Ale moja znajomość z Hallerem umożliwiła mi częściowe ich zrozumienie, a nawet zaaprobowanie. Gdybym widział w nich tylko patologiczne urojenia jednostki, jakiegoś chorego na umyśle biedaka, miałbym skrupuły, czy podać je do wiadomości innym. Dostrzegam w nich jednak coś więcej, dokument czasu, gdyż choroba umysłowa Hallera - wiem to dzisiaj - nie jest dziwactwem jednego tylko człowieka, lecz chorobą epoki, neurozą całego pokolenia, do którego należy Haller, neurozą, której nie ulegają bynajmniej tylko osobowości słabe i mniej wartościowe, lecz właśnie silne, najbardziej uduchowione, najbardziej uzdolnione.

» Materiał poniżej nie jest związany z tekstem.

(** Each job of [l] is run once, the others are left. *)
Lemma run_jobs_spec l : forall ds σ, NoDup (map snd l) -> Forall (fun x => 0 <= x.2) l ->
  runs (run_jobs fuel l ds) σ (fun ds' σ' => still σ σ' /\ length ds' = length ds /\
    forall j d, ds !! j = Some d -> exists d', ds' !! j = Some d' /\
      (if decide (Z.of_nat j ∈ map snd l) then run_to d d' (notes σ') else d' = d)).
Proof.
  induction l as [|[w job] l IH]; intros ds σ HN HF; cbn [run_jobs].
  - apply session_ret. split_and!; [reflexivity|done|]. intros j d E. exists d. split; [done|]. rewrite decide_False; [done|apply not_elem_of_nil].
  - inversion HN as [|? ? N1 N2]; inversion HF as [|? ? F1 F2]; subst. cbn [snd] in *.
    apply session_bind, runs_stepping. intros vs σ0 [= _ <-]. destruct (vs !! w) as [v|]; [|apply runs_halted].
    destruct (ds !! Z.to_nat job) as [d|] eqn:ED; [|apply runs_halted].
    apply session_bind. eapply session_mono; [apply (move_decision_spec fuel d v σ)|]. intros [d1 q] σ1 (S1 & R1). cbn [fst] in *.
    apply session_bind, runs_stepping. intros u σ2 [= _ <-]. eapply session_mono; [exact (IH _ _ N2 F2)|].
    intros ds' σ3 (S3 & L3 & H3). pose proof (transitivity (still_views (<[w := set_sequence q v]> vs) σ1) S3) as S3'.
    split; [exact (transitivity S1 S3')|]. rewrite length_insert in L3. split; [exact L3|]. intros j x Ex.
    destruct (decide (j = Z.to_nat job)) as [->|Hj].
    + assert (x = d) as -> by congruence. destruct (H3 (Z.to_nat job) d1) as (d' & E' & HD).
      { rewrite list_lookup_insert_eq; [done|]. apply lookup_lt_Some in ED. exact ED. }
      exists d'. split; [exact E'|]. rewrite Z2Nat.id in HD by exact F1. rewrite decide_False in HD by exact N1. subst d'.
      rewrite decide_True by (cbn; rewrite Z2Nat.id by exact F1; left). exact (run_to_later _ _ _ _ (fun n => seen_later _ _ _ _ (still_goes _ _ S3')) R1).
    + destruct (H3 j x) as (d' & E' & HD); [now rewrite list_lookup_insert_ne|]. exists d'. split; [exact E'|]. cbn [map snd].
      destruct (decide (Z.of_nat j ∈ map snd l)) as [Hin|Hin].
      * rewrite decide_True by now right. exact HD.
      * rewrite decide_False; [exact HD|]. intros [E|?]%elem_of_cons; [|done]. subst job. now rewrite Nat2Z.id in Hj.
Qed.

(** The jobs of a window that has returned are all taken, in order. *)
Lemma window_taken ev st : Queue ev st -> coordinator st = Idle -> map snd (rev (began ev)) = PoolFacts.opened ev.
Proof.
  intros Q HC. destruct (idle_next _ _ Q) as [HN _]; [now rewrite HC|]. rewrite map_rev, (q_began _ _ Q), HN, <- (q_opened _ _ Q).
  apply take_ge. unfold zlen. lia.
Qed.
Lemma opened_later e l ev : opens e = false -> PoolFacts.opened (e ++ Opened l :: ev) = l /\ window (e ++ Opened l :: ev) = e.
Proof.
  induction e as [|x e IH]; cbn; [done|]. intros [Hx He]%orb_false_iff. destruct (IH He) as [E1 E2]. destruct x; cbn in *; try discriminate; now rewrite ?E2.
Qed.

Lemma array_call l σ : pooled σ -> idle σ -> runs (coordinate (Arranges l)) σ (fun _ σ' => continues true [] σ σ' /\ array (pool_state σ') = l).
Proof.
  intros HP HI. apply coordinate_spec; [done..|exact I|]. intros σ1 σ' [G1 P1 I1 (e1 & E1 & C1)] _ _ G2 P2 (e & EM & E2).
  cbn in EM. rewrite I1 in EM. injection EM as EM <-. split; [|rewrite <- EM; done]. split; [done|done|unfold idle; now rewrite <- EM|].
  exists e1. split; [now rewrite E2|exact C1].
Qed.

Lemma window_spec ds σ : pooled σ -> idle σ -> Z.of_nat (length ds) <= SIZE_MAX ->
  runs (pool_window fuel ds) σ (fun ds' σ' =>
    continues (negb (existsb (fun d => d_rc d =? 3) ds')) [] σ σ' /\ length ds' = length ds /\
    forall j d, ds !! j = Some d -> exists d', ds' !! j = Some d' /\ run_to d d' (notes σ')).
Proof.
  intros HP HI HM. unfold pool_window. destruct ds as [|d0 ds0]; [apply session_ret; split_and!; [now apply continues_refl|done|done]|].
  set (ds := d0 :: ds0) in *. set (jobs := map Z.of_nat (seq 0 (length ds))).
  assert (length jobs = length ds) as LJ by (unfold jobs; now rewrite length_map, length_seq).
  apply session_bind. eapply session_mono; [exact (array_call jobs σ HP HI)|]. intros u σ1 [C1 A1]. destruct (C1) as [G1 P1 I1 (e1 & E1 & K1)].
  apply session_bind. apply coordinate_spec; [done..|]. intros σ2 σ3 [G2 P2 I2 (e2 & E2 & K2)] _ A2 G3 P3 (e & EM & E3).
  assert (e = [Opened jobs]) as ->.
  { change (move (Opens (length ds)) (pool_state σ2)) with (match coordinator (pool_state σ2) with
      | Idle => if (length ds <=? length (array (pool_state σ2)))%nat && (Z.of_nat (length ds) <=? SIZE_MAX)
                then Some (jf_pool_window (length ds) (pool_state σ2)) else None
      | _ => None end) in EM.
    rewrite I2, A2, A1, LJ in EM. rewrite Nat.leb_refl in EM. cbn [andb] in EM. destruct (Z.leb_spec (Z.of_nat (length ds)) SIZE_MAX); [|lia].
    assert (length ds <> 0%nat) as HL by (unfold ds; discriminate). clearbody ds. unfold jf_pool_window, window_test in EM.
    destruct (Nat.eqb_spec (length ds) 0); [done|]. cbn [pool broadcast set_workers set_pool remaining] in EM.
    destruct (Z.eqb_spec (Z.of_nat (length ds)) 0); [lia|]. injection EM as _ <-. cbn. now rewrite A2, A1, <- LJ, firstn_all. }
  apply session_bind. eapply session_mono; [exact (others_spec σ3 P3)|]. intros _ σ4 (G4 & P4 & _ & _ & e4 & E4 & O4 & _).
  apply session_bind, runs_stepping. intros v σ5 EI. destruct (coordinator (pool_state σ4)) eqn:I4; try discriminate. injection EI as _ <-.
  apply session_bind, runs_stepping. intros taken σ5 [= <- <-].
  assert (events σ4 = e4 ++ Opened jobs :: events σ2) as E5 by now rewrite E4, E3.
  destruct (opened_later e4 jobs (events σ2) O4) as [EO EW]. rewrite <- E5 in EO, EW.
  pose proof (window_taken _ _ (queue_reaches _ _ _ (proj1 P4)) I4) as ET. rewrite EO in ET.
  assert (NoDup jobs) as NJ by (unfold jobs; apply NoDup_fmap_2; [intros ? ?; lia|apply NoDup_seq]).
  apply session_bind. eapply session_mono.
  { apply run_jobs_spec; [now rewrite ET|]. apply (Forall_map snd (fun z => 0 <= z)). rewrite ET. unfold jobs. apply Forall_map, Forall_true. intros x. lia. }
  intros moved σ5 (S5 & L5 & H5). apply session_bind, runs_stepping. intros called σ6 [= <- <-].
  rewrite (still_events _ _ S5), EW. destruct (Bool.eqb _ _) eqn:EB; [|apply runs_halted]. apply eqb_prop in EB. apply session_ret.
  split_and!; [|exact L5|].
  - split.
    + exact (goes_trans [] [] _ _ _ G1 (goes_trans [] [] _ _ _ G3 (goes_trans [] [] _ _ _ G4 (still_goes _ _ S5)))).
    + destruct P4 as [R4 F4], S5 as [_ X1 X2 X3]. split; [now rewrite X1, X2, X3|now rewrite X3].
    + unfold idle. now rewrite (still_pool _ _ S5).
    + exists (e4 ++ [Opened jobs] ++ e2 ++ e1). split; [rewrite (still_events _ _ S5), E5, E2, E1; now rewrite <- !app_assoc|].
      intros HB%negb_true_iff. rewrite EB in HB. rewrite !calls_app, HB, (K2 eq_refl), (K1 eq_refl). reflexivity.
  - intros j d Ej. destruct (H5 j d Ej) as (d' & E' & HD). exists d'. split; [exact E'|]. rewrite decide_True in HD; [exact HD|].
    rewrite ET. unfold jobs. apply list_elem_of_fmap. exists j. split; [done|]. apply elem_of_seq. apply lookup_lt_Some in Ej. lia.
Qed.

Zapiski Hallera - bez względu na to, czy opierają się na wielu, czy na niewielu wydarzeniach z życia - są próbą przezwyciężenia wielkiej choroby czasu, nie przez jej omijanie i upiększanie, lecz przez próbę uczynienia z samej choroby przedmiotu opowiadania. Oznaczają dosłownie drogę przez piekło, bądź pełną lęku, bądź odważną, drogę przez chaos mrocznego świata duszy, podjętą w celu przejścia przez to piekło, stawienia czoła chaosowi, przecierpienia zła do końca.
Jedna uwaga Hallera dała mi klucz do zrozumienia tego. Kiedyś, po rozmowie o tak zwanych okrucieństwach średniowiecza, powiedział do mnie: - W rzeczywistości nie były to wcale okrucieństwa. Człowiek średniowiecza odczułby znacznie większy wstręt do stylu całego naszego dzisiejszego życia, jako do czegoś okrutnego, przerażającego i barbarzyńskiego! Każda epoka, każda kultura, każdy obyczaj i tradycja mają swój styl, swoją specyfikę, swoje subtelności i ostrości, uroki i okrucieństwa, każda epoka uważa pewne niedomogi za oczywiste, a inne zło znosi cierpliwie. Prawdziwym cierpieniem, piekłem staje się życie ludzkie tylko tam, gdzie krzyżują się dwie epoki, dwie kultury i religie. Gdyby człowiek antyku musiał żyć w średniowieczu, zginąłby marnie, podobnie jak zginąłby dzikus w naszej cywilizacji. Bywają okresy, w których całe pokolenie dostaje się miedzy dwie epoki, miedzy dwa style życia, tak że zatraca ono wszelką naturalność, wszelki obyczaj, wszelkie poczucie bezpieczeństwa i niewinności. Rzecz jasna, nie wszyscy odczuwają to jednakowo silnie. Filozof taki jak Nietzsche przecierpiał dzisiejszą nędze wcześniej o całe jedno pokolenie - to, co on, świadomy prawdy, musiał znieść sam, stało się dziś udziałem tysięcy.
W trakcie lektury notatek często musiałem myśleć o tych słowach. Haller należy do ludzi, którzy dostali się między dwie epoki, którzy zostali wytrąceni ze stanu bezpieczeństwa i niewinności, do tych, których przeznaczeniem jest przeżywać w spotęgowaniu całą problematykę ludzkiego życia jako osobistą męczarnię i piekło.
W tym tkwi - jak się wydaje - sens, jaki jego zapiski mogą mieć dla nas, i dlatego zdecydowałem się je opublikować. Zresztą nie chcę ich brać w obronę ani osądzać: niech każdy czytelnik uczyni to zgodnie z własnym sumieniem!